■ Problem to work on
Exactly as they appear, copy the lines from the start of the entries below to the line containing "Conventions.", both ends included.

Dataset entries
(** * mcp-proxy-server: aggregation, routing and session bookkeeping

    A shallow embedding of the proxy core and the properties of its
    specification.  The sources are [src/mcp-proxy.ts], which carries the
    class [ProxyService] (the reconciliation [updateBackendConnections], the
    state export and the request handlers) and the client factory
    ([createClient], [createMcpClients]), and [src/services/HttpService.ts],
    of which the event-stream endpoints [_handleSse] and [_handleMessage]
    are embedded.

    Conventions.
    - A JavaScript [Map] is an association list in insertion order with
      unique keys ([JsMap]).  A plain object used as a record of properties
      ([Record<string, T>]) that is enumerated is the list of its own
      properties in enumeration order (copying a part of them, in that
      order, into a fresh object gives the sub-list in the same order); one
      that is only looked up is a [gmap].
    - The code runs on one thread: a function runs undisturbed up to its
      next [await].  Every [await] is an event of the trace, recorded with
      the state of the service at that suspension point, which is what a
      handler scheduled there reads.  The members of a [Promise.all] are
      started in list order and traced in that order.
    - [console.error] and [console.warn] are events; [console.log] is not
      modelled.
    - What lies outside the process (handshakes, backend answers, the SDK's
      transport objects) is a record of outcomes, [World] and
      [HttpService.Env], given to each call. *)

From Stdlib Require Import ZArith Ascii String List Bool Lia.
From stdpp Require Import base strings list gmap.

Set Warnings "-register-all".

Local Open Scope string_scope.
Local Open Scope list_scope.

(** ** JavaScript values the code relies on *)

Module Js.

(** [a || b] on strings: the empty string is falsy, [undefined] is [None]. *)
Definition or_str (a : option string) (b : string) : string :=
  match a with
  | Some s => if decide (s = "") then b else s
  | None => b
  end.

(** [a || b] where [b] may itself be [undefined]. *)
Definition or_opt (a : option string) (b : option string) : option string :=
  match a with
  | Some s => if decide (s = "") then b else Some s
  | None => b
  end.

(** Truthiness of an optional string. *)
Definition truthy (a : option string) : bool :=
  match a with
  | Some s => if decide (s = "") then false else true
  | None => false
  end.

Definition lower_ascii (c : ascii) : ascii :=
  let n := nat_of_ascii c in
  if (65 <=? n)%nat && (n <=? 90)%nat then ascii_of_nat (n + 32) else c.
(** * Realtime audio streamer: resampling, mixing and stream lifecycle

    A shallow embedding of
    [passive_sound_localization/realtime_audio_streamer.py]
    (class [RealtimeAudioStreamer]) together with the properties its
    design document states about it.

    Conventions of the embedding.
    - A Python [bytes] object is a [list byte]; a NumPy [int16] array is a
      [list Z] whose entries lie in the signed 16-bit range; a NumPy
      [float64] array is a [list Q] (every finite double is a rational).
    - A call that may raise returns a [result]; the exception classes that
      occur are the constructors of [exn].  All of them derive from
      [Exception], so [except Exception] catches every one of them.
    - PyAudio, the sound hardware and [scipy.signal.resample] are outside the
      repository.  They are gathered in a record [Host] of oracles and every
      statement is made for an arbitrary host.
    - [print] calls are not modelled. *)

From Stdlib Require Import ZArith QArith Qround Qminmax Qfield Lqa List Bool Lia Permutation.
From Stdlib.Strings Require Import Byte.
Import ListNotations.
Open Scope Z_scope.

(** ** Exceptions and results *)

Inductive exn : Type :=
| AttributeError
| IndexError
| KeyError
| ValueError
| ZeroDivisionError
| OSError
| InvalidDeviceIndexError.

Inductive result (A : Type) : Type :=
| Ok (a : A)
| Raise (e : exn).

Arguments Ok {A} a.
Arguments Raise {A} e.

Definition is_ok {A : Type} (r : result A) : bool :=
  match r with Ok _ => true | Raise _ => false end.

Definition bytes : Type := list byte.

(** ** NumPy and Python arithmetic used by the streamer *)

Module Np.

(** Python's [round] on a float: to the nearest integer, ties to the even
    one.  The quotient is taken exactly; the double-precision quotient of
    the source rounds the same way as long as byte counts times rates stay
    below 2^52. *)
Definition py_round (x : Q) : Z :=
  let f := Qfloor x in
  match Qcompare (x - inject_Z f) (1 # 2) with
  | Lt => f
  | Gt => f + 1
  | Eq => if Z.even f then f else f + 1
  end.

(** Truncation toward zero, the integer part kept by a C cast. *)
Definition Qtrunc (x : Q) : Z := Z.quot (Qnum x) (Zpos (Qden x)).

(** Reduction of an integer to the signed 16-bit range modulo 2^16. *)
Definition wrap_int16 (z : Z) : Z := (z + 32768) mod 65536 - 32768.

(** [ndarray.astype(np.int16)] on a float: the C cast NumPy performs, as it
    comes out on x86-64.  The fraction is dropped; an integer part within the
    signed 32-bit range keeps its low 16 bits; outside that range the
    conversion gives 0.  It does not saturate. *)
Definition astype_int16 (x : Q) : Z :=
  let z := Qtrunc x in
  if (-2147483648 <=? z) && (z <=? 2147483647) then wrap_int16 z else 0.
(** * A shallow embedding of the graph workflow engine

    The development follows the Python sources
    - [app/engine/models.py]      (the pydantic data model),
    - [app/engine/registry.py]    ([ToolRegistry]),
    - [app/storage/memory_store.py] ([GraphStore], [RunStore]),
    - [app/engine/engine.py]      ([GraphEngine.run_graph], [_decide_next_node]),
    - [app/main.py]               (the mapping of exceptions to HTTP statuses).

    Python objects that are mutated in place (the [CodeReviewState] instance an
    operation receives, and the lists and dicts it holds) live in an explicit
    heap; exceptions are an error type; the [while] loop of [run_graph] is a
    fixpoint over a bound on the number of loop bodies executed. *)

From Stdlib Require Import ZArith Floats.
From stdpp Require Import gmap strings list pretty.

Set Warnings "-inexact-float,-register-all".
Local Open Scope string_scope.
Local Open Scope Z_scope.

(** ** Exceptions and results *)

(** The exception classes that the modelled code raises or lets through.
    [KeyError] carries its argument; [Exception] stands for any other error
    raised inside an operation. *)
Inductive exn : Type :=
| KeyError (arg : string)
| TypeError (msg : string)
| AttributeError (msg : string)
| ValidationError (msg : string)
| Exception (msg : string).

Inductive exn_class : Type :=
| KeyErrorClass | TypeErrorClass | AttributeErrorClass | ValidationErrorClass
| ExceptionClass.
(** C3 (amended). For every engine state and every finite [delta_seconds]
    whose nearest integer fits [int], one accumulation step whose additions
    stay within [int] sets [delta] to that nearest integer (ties away from
    zero) and adds it to [total_seconds] exactly when the band is not
    PowerOff, to [caution_seconds] exactly when the band is Caution, and to
    [redline_seconds] exactly when the band is RedLine or OverLimit; the
    other counters are unchanged. *)
Theorem C3_accumulation_step eng delta_seconds fh :
  is_finite delta_seconds = true ->
  Int.in_int (round_half_away delta_seconds) = true ->
  (powerband eng <> PowerOff ->
     Int.in_int (total_seconds fh + round_half_away delta_seconds) = true) ->
  (powerband eng = Caution ->
     Int.in_int (caution_seconds fh + round_half_away delta_seconds) = true) ->
  (powerband eng = RedLine \/ powerband eng = OverLimit ->
     Int.in_int (redline_seconds fh + round_half_away delta_seconds) = true) ->
  let delta := round_half_away delta_seconds in
  delta_of delta_seconds = delta /\
  (Rabs (IZR delta - B2R delta_seconds) <= 1 / 2)%R /\
  exists fh',
    flight_log_hours eng delta_seconds fh = Some fh' /\
    (powerband eng <> PowerOff -> total_seconds fh' = total_seconds fh + delta) /\
    (powerband eng = PowerOff -> total_seconds fh' = total_seconds fh) /\
    (powerband eng = Caution -> caution_seconds fh' = caution_seconds fh + delta) /\
    (powerband eng <> Caution -> caution_seconds fh' = caution_seconds fh) /\
    (powerband eng = RedLine \/ powerband eng = OverLimit ->
       redline_seconds fh' = redline_seconds fh + delta) /\
    (powerband eng <> RedLine -> powerband eng <> OverLimit ->
       redline_seconds fh' = redline_seconds fh).
Proof.
  intros F I Ht Hc Hr delta.
  pose proof (delta_of_in_range _ F I) as D. split; [exact D|].
  split; [apply round_half_away_spec, F|].
  destruct (flight_log_hours_some eng delta_seconds fh) as [fh' H];
    try (rewrite D; assumption).
  exists fh'. split; [exact H|].
  apply flight_log_hours_inv in H. destruct H as (T & C & Rl).
  rewrite D in T, C, Rl. rewrite T, C, Rl.
  destruct (powerband eng); cbn [band_eqb negb orb];
    repeat split; intros; try reflexivity; try congruence;
    match goal with H : _ \/ _ |- _ => destruct H; congruence end.
Qed.

(** C7 (amended). All three counters are zero at construction.  For every
    accumulation step whose [delta_seconds] is finite, non-negative and
    rounds to at most [INT_MAX], and whose additions stay within [int], the
    step is defined and leaves each counter at least as large as it was.
    The additions staying within [int] is exactly what makes the step
    defined, so no defined step of that kind decreases a counter.  The
    accumulation step is the only operation that changes the counters. *)
Theorem C7_counters_monotone :
  total_seconds FlightHours_init = 0 /\
  caution_seconds FlightHours_init = 0 /\
  redline_seconds FlightHours_init = 0 /\
  forall eng delta_seconds fh,
    is_finite delta_seconds = true ->
    (0 <= B2R delta_seconds)%R ->
    round_half_away delta_seconds <= Int.INT_MAX ->
    ((powerband eng <> PowerOff ->
        Int.in_int (total_seconds fh + round_half_away delta_seconds) = true) ->
     (powerband eng = Caution ->
        Int.in_int (caution_seconds fh + round_half_away delta_seconds) = true) ->
     (powerband eng = RedLine \/ powerband eng = OverLimit ->
        Int.in_int (redline_seconds fh + round_half_away delta_seconds) = true) ->
     exists fh',
       flight_log_hours eng delta_seconds fh = Some fh' /\
       total_seconds fh <= total_seconds fh' /\
       caution_seconds fh <= caution_seconds fh' /\
       redline_seconds fh <= redline_seconds fh') /\
    ((exists fh', flight_log_hours eng delta_seconds fh = Some fh') <->
     (powerband eng <> PowerOff ->
        Int.in_int (total_seconds fh + round_half_away delta_seconds) = true) /\
     (powerband eng = Caution ->
        Int.in_int (caution_seconds fh + round_half_away delta_seconds) = true) /\
     (powerband eng = RedLine \/ powerband eng = OverLimit ->
        Int.in_int (redline_seconds fh + round_half_away delta_seconds) = true)) /\
    (forall fh', flight_log_hours eng delta_seconds fh = Some fh' ->
       total_seconds fh <= total_seconds fh' /\
       caution_seconds fh <= caution_seconds fh' /\
       redline_seconds fh <= redline_seconds fh').
Proof.
  split; [reflexivity|]. split; [reflexivity|]. split; [reflexivity|].
  intros eng ds fh F Hpos Hmax.
  pose proof (round_half_away_nonneg ds Hpos) as Hn.
  assert (I : Int.in_int (round_half_away ds) = true).
  { apply in_int_iff. unfold Int.INT_MIN. lia. }
  pose proof (delta_of_in_range _ F I) as D.
  assert (Hd : 0 <= delta_of ds) by (rewrite D; exact Hn).
  split; [|split].
  - intros It Ic Ir.
    destruct (flight_log_hours_some eng ds fh) as [fh' H]; try (rewrite D; assumption).
    exists fh'. split; [exact H|]. apply (flight_log_hours_mono eng ds fh fh' Hd H).
  - rewrite <- D. apply flight_log_hours_defined.
  - intros fh' H. apply (flight_log_hours_mono eng ds fh fh' Hd H).
Qed.


(** ** Generator and classifier *)

Ltac b2r_value :=
  rewrite B2R_finite_neg; unfold sgn;
  match goal with
  | |- context [IZR (2 ^ ?k)] =>
      let v := eval vm_compute in (2 ^ k) in change (2 ^ k) with v
  end; lra.

Ltac range_tac :=
  first
    [ eapply (range_bounds_intro _ _ _ 1%positive 0); [left; split; reflexivity| | | ]
    | eapply range_bounds_intro;
      [right; split; [vm_compute; reflexivity|split; [reflexivity|b2r_value]]| | | ] ];
  [ vm_compute; reflexivity | reflexivity | b2r_value ].

Lemma table_bounds r :
  In r generator_table ->
  exists lo hi,
    range_bounds r lo hi /\ 0 <= lo /\ hi <= 11000 /\
    forall n, lo <= n <= hi -> fst (classify n) = intended r.
Proof.
  intros H. cbn [generator_table In] in H.
  destruct H as [<-|[<-|[<-|[<-|[<-|[<-|[<-|[]]]]]]]].
  - exists 0, 900. split; [range_tac|]. split; [lia|]. split; [lia|].
    intros n Hn. cbn [intended range_below_idle]. classify_cases.
  - exists 1000, 3500. split; [range_tac|]. split; [lia|]. split; [lia|].
    intros n Hn. cbn [intended range_idle]. classify_cases.
  - exists 3501, 6000. split; [range_tac|]. split; [lia|]. split; [lia|].
    intros n Hn. cbn [intended range_climb]. classify_cases.
  - exists 6001, 9000. split; [range_tac|]. split; [lia|]. split; [lia|].
    intros n Hn. cbn [intended range_cruise]. classify_cases.
  - exists 9001, 9799. split; [range_tac|]. split; [lia|]. split; [lia|].
    intros n Hn. cbn [intended range_caution]. classify_cases.
  - exists 9800, 10200. split; [range_tac|]. split; [lia|]. split; [lia|].
    intros n Hn. cbn [intended range_redline]. classify_cases.
  - exists 10201, 11000. split; [range_tac|]. split; [lia|]. split; [lia|].
    intros n Hn. cbn [intended range_overlimit]. classify_cases.
Qed.

Lemma in_range_classified r x :
  In r generator_table -> in_range r x = true ->
  powerband (fst (update_from_rpm (omega_of_rpm x))) = intended r /\
  0 <= filtered_rpm (fst (update_from_rpm (omega_of_rpm x))) <= 11000.
Proof.
  intros Hr Hx. destruct (table_bounds r Hr) as (lo & hi & Hb & Hlo & Hhi & Hband).
  destruct (Hb x Hx) as (Vx & Fx & Bx).
  assert (L0 : (0 <= IZR lo)%R) by (apply IZR_le; exact Hlo).
  assert (Hf : lo <= filtered_rpm (fst (update_from_rpm (omega_of_rpm x))) <= hi).
  { apply round_trip_between; try assumption; try lra. unfold Int.INT_MAX. lia. }
  split; [|lia].
  rewrite update_from_rpm_eq in Hf |- *. cbn [fst powerband m_powerband filtered_rpm m_filtered_rpm] in *.
  apply Hband, Hf.
Qed.
(** * Verification of the IoU person tracker (lib/tracker.ts) and its users

    The tracker keeps a list of [TrackedPerson] objects, associates each
    frame's detections with them by a greedy pass over a scored candidate
    list, coasts and ages the tracks that found no detection, evicts the old
    ones and spawns a track for every detection left over.

    Modelling choices, all read off the source:
    - a JavaScript [number] that holds a coordinate, a size, a confidence or
      a score is an IEEE-754 binary64 value, Rocq's primitive [float]; the
      arithmetic operators are the primitive ones, which round to nearest
      even exactly as JavaScript does;
    - the two counters ([nextId], [age]) only ever hold small non-negative
      integers (they start at an integer and are only incremented), so they
      are integers of [Z]; in a double such a counter is exact below 2^53;
    - a [bbox] is a mutable four-element array.  A track stores the very
      array of the detection it was created from or matched with
      ([bbox: d.bbox], [track.bbox = det.bbox]) and the ageing loop updates
      that array in place ([bbox[0] += ...]), so arrays live in a store
      indexed by references and detections and tracks hold references;
    - the track objects themselves are created by the tracker only and each
      sits at exactly one index of [this.tracked], so the list of tracks is a
      list of records updated by index.

    The development also covers the two users of the tracker: the renderer
    (lib/blurRenderer.ts), whose effect on the 2D context is the list of the
    calls it makes, and the part of the component
    (components/SmartFocusTracker.tsx) that drives the tracker, namely the
    frame loop and the click handler.  A call of the loop is an [async]
    function that awaits the detector, so it is modelled in two halves, and
    the page as a transition system over the events that reach it: the
    runs of the effect share the tracker, and the second half of a call may
    come after its run of the effect was cleaned up. *)

From Stdlib Require Import ZArith Lia Bool Floats String.
From stdpp Require Import base list gmap sorting.
Lemma step_keeps_chat_gate (s : Server) (e : Event) (i : jsstring) (ws : Conn) :
  findConn i s = Some ws -> chatWithin i (lastChatAt ws) e ->
  exists ws',
    findConn i (fst (step s e)) = Some ws' /\ lastChatAt ws' = lastChatAt ws.
Proof.
  intros F Hq.
  assert ((exists data t, e = Message i data t)
          \/ (forall data t, e <> Message i data t)) as [(data & t & ->)|Hne].
  { destruct e as [j rx ry rc t|j data t|j t|j t|j|t];
      try (right; discriminate).
    destruct (jsstring_eqb j i) eqn:E.
    - apply jsstring_eqb_eq in E. subst j. left. eauto.
    - apply jsstring_eqb_neq in E. right. intros d t' [= -> _]. congruence. }
  - cbn [step].
    assert ((exists m, data = Chat m) \/ (forall m, data <> Chat m))
      as [(m & ->)|Hd]
        by (destruct data; (left; eauto; fail) || (right; discriminate)).
    + cbn [chatWithin] in Hq. specialize (Hq eq_refl).
      rewrite (chat_rate_limited s i ws m t F Hq). cbn [fst].
      pose proof (proj2 (findConn_Some _ _ _ F)) as Ei.
      exists (touch t ws). split; [now apply (findConn_put _ ws) | reflexivity].
    + destruct (onMessage_own_fields s i ws data t F) as (ws' & F' & _ & H).
      exists ws'. split; [exact F' | exact (H Hd)].
  - destruct (step_foreign_fields s e i ws F Hne) as (ws' & F' & _ & L & _).
    exists ws'. auto.
Qed.
(** C1 (amended): more than one resolved tag and no [select_tag]: a delegate
    whose class does not inherit from [Converter] is refused with a
    [RuntimeError]; for one that inherits, exactly one warning is issued, and
    when its declared types are valid the proxy is built and selects the
    first tag of the sorted list.  The extension's legacy flag plays no part. *)
Theorem C1_multiple_tags_without_select_tag d e ps :
  isinstance_Converter d = true →
  attr_tags d = Some ps →
  Forall (λ v, isinstance_str v = true) ps →
  1 < size (resolved_set uri_match ps e) →
  attr_select_tag d = None →
  (mro_has_Converter d = false →
     ConverterProxy_init uri_match d e = py_raise (RuntimeError msg_multiple))
  ∧ (mro_has_Converter d = true →
     warnings_of (ConverterProxy_init uri_match d e)
     = [mkWarning msg_multiple_legacy AsdfWarning]
     ∧ (Forall (λ v, isinstance_str_or_type v = true)
          (default [] (attr_types d)) →
        ∃ p t rest,
          ConverterProxy_init uri_match d e
          = ([mkWarning msg_multiple_legacy AsdfWarning], inr p)
          ∧ tags p = sorted (resolved_set uri_match ps e)
          ∧ tags p = t :: rest
          ∧ ∀ obj ctx, select_tag p obj ctx = py_ret (Some t))).
Proof.
  intros Hi Hps Hall Hsize Hsel.
  rewrite (ConverterProxy_init_str uri_match d e ps) by done.
  unfold init_after_tags. change (?m ≫= ?k) with (py_bind m k).
  rewrite (hasattr_select_tag_false d Hsel), !andb_true_r.
  rewrite (bool_decide_eq_true_2 _ Hsize).
  split; [by intros -> | intros ->].
  assert (bool_decide (length (sorted (resolved_set uri_match ps e)) = 0)
          = false) as ->.
  { apply bool_decide_eq_false. rewrite sorted_length. lia. }
  simpl. split.
  - by destruct (collect_types_silent (default [] (attr_types d)) [])
      as [[err|tys] ->].
  - intros Hty. rewrite collect_types_ok by done. simpl.
    destruct (sorted (resolved_set uri_match ps e)) as [|t rest] eqn:Hsorted.
    { apply (f_equal length) in Hsorted. rewrite sorted_length in Hsorted.
      simpl in Hsorted. lia. }
    eexists _, t, rest. split; [done|]. unfold tags, select_tag. simpl.
    rewrite (getattr_select_tag_None d Hsel). done.
Qed.

(** C4 (amended): no resolved tag and no [select_tag]: construction
    succeeds silently and returns early; the proxy has no tags and no types,
    the delegate's declared types are not read. *)
Theorem C4_no_tags_no_select_tag_no_types d e ps :
  isinstance_Converter d = true →
  attr_tags d = Some ps →
  Forall (λ v, isinstance_str v = true) ps →
  resolved_set uri_match ps e = ∅ →
  attr_select_tag d = None →
  ∃ p, ConverterProxy_init uri_match d e = py_ret p
       ∧ tags p = [] ∧ types p = []
       ∧ delegate p = d ∧ extension p = e.
Proof.
  intros Hi Hps Hall Hempty Hsel.
  rewrite (ConverterProxy_init_str uri_match d e ps) by done.
  unfold init_after_tags. change (?m ≫= ?k) with (py_bind m k).
  rewrite (hasattr_select_tag_false d Hsel), Hempty. simpl.
  eexists. split; [reflexivity|]. done.
Qed.

(** C5 (amended): when construction reaches the loop over the declared
    types (a tag resolved or the delegate has [select_tag], and the check of
    multiple tags did not raise), every [str] and every [type] is accepted,
    the empty string too, and the proxy's types are the declared ones in
    order; any other element raises a [TypeError].  When no tag resolved and
    the delegate has no [select_tag], the declared types are not validated:
    whatever they are, construction succeeds and the proxy has no types. *)
Theorem C5_declared_types_str_or_type d e ps ts :
  isinstance_Converter d = true →
  attr_tags d = Some ps →
  Forall (λ v, isinstance_str v = true) ps →
  attr_types d = Some ts →
  (resolved_set uri_match ps e ≠ ∅ ∨ is_Some (attr_select_tag d) →
   (size (resolved_set uri_match ps e) ≤ 1)%nat
     ∨ is_Some (attr_select_tag d) ∨ mro_has_Converter d = true →
   (Forall (λ v, isinstance_str_or_type v = true) ts →
      ∃ p, outcome_of (ConverterProxy_init uri_match d e) = inr p
           ∧ types p = ts)
   ∧ (Exists (λ v, isinstance_str_or_type v = false) ts →
      outcome_of (ConverterProxy_init uri_match d e)
      = inl (TypeError msg_types)))
  ∧ (resolved_set uri_match ps e = ∅ → attr_select_tag d = None →
     ∃ p, ConverterProxy_init uri_match d e = py_ret p
          ∧ tags p = [] ∧ types p = []).
Proof.
  intros Hi Hps Hall Hts.
  rewrite (ConverterProxy_init_str uri_match d e ps) by done.
  unfold init_after_tags. change (?m ≫= ?k) with (py_bind m k).
  rewrite Hts. simpl.
  assert (is_Some (attr_select_tag d) → hasattr_select_tag d = true) as Hattr.
  { intros Hs. by apply bool_decide_eq_true_2. }
  split.
  - intros Hreach Hpass.
    assert (bool_decide (length (sorted (resolved_set uri_match ps e)) = 0)
            && negb (hasattr_select_tag d) = false) as ->.
    { destruct Hreach as [Hne | Hs];
        [|by rewrite (Hattr Hs), andb_false_r].
      rewrite bool_decide_eq_false_2; [done|].
      rewrite sorted_length. intros Hz.
      by apply size_empty_inv, leibniz_equiv in Hz. }
    assert (∃ ws0,
      (if bool_decide (1 < size (resolved_set uri_match ps e))
          && negb (hasattr_select_tag d)
       then if mro_has_Converter d
            then py_warn msg_multiple_legacy AsdfWarning
            else py_raise (RuntimeError msg_multiple)
       else py_ret tt) = (ws0, inr tt)) as [ws0 ->].
    { destruct (bool_decide (1 < size (resolved_set uri_match ps e))) eqn:Hb;
        simpl; [|by eexists].
      apply bool_decide_eq_true in Hb.
      destruct Hpass as [Hle | [Hs | ->]];
        [lia | rewrite (Hattr Hs); by eexists |].
      destruct (hasattr_select_tag d); by eexists. }
    split; intros Hty.
    + rewrite collect_types_ok by done. simpl. by eexists.
    + by rewrite collect_types_bad.
  - intros Hempty Hsel.
    rewrite (hasattr_select_tag_false d Hsel), Hempty. simpl.
    eexists. split; [reflexivity|]. done.
Qed.

End ConverterProxy_protocol.

(** ** The construction protocol on concrete converters *)

Lemma C1_counterexample :
  (legacy (two_tag_extension true) = true
   ∧ attr_select_tag (two_tag_converter false None) = None
   ∧ sorted (resolved_set uri_match_literal
               [PyStr tag_a11; PyStr tag_a10] (two_tag_extension true))
     = [tag_a10; tag_a11]
   ∧ ConverterProxy_init uri_match_literal
       (two_tag_converter false None) (two_tag_extension true)
     = ([], inl (RuntimeError msg_multiple)))
  ∧ (legacy (two_tag_extension false) = false
     ∧ attr_select_tag (two_tag_converter true None) = None
     ∧ ConverterProxy_init uri_match_literal
         (two_tag_converter true None) (two_tag_extension false)
       = ([mkWarning msg_multiple_legacy AsdfWarning],
          inr (mkConverterProxy (two_tag_converter true None)
                 (two_tag_extension false) "example.FooConverter"
                 [tag_a10; tag_a11] [PyType "example.Foo"]))).
Proof. vm_compute. repeat split. Qed.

■ Task output
(** * mcp-proxy-server: aggregation, routing and session bookkeeping

    A shallow embedding of the proxy core and the properties of its
    specification.  The sources are [src/mcp-proxy.ts], which carries the
    class [ProxyService] (the reconciliation [updateBackendConnections], the
    state export and the request handlers) and the client factory
    ([createClient], [createMcpClients]), and [src/services/HttpService.ts],
    of which the event-stream endpoints [_handleSse] and [_handleMessage]
    are embedded.

    Conventions.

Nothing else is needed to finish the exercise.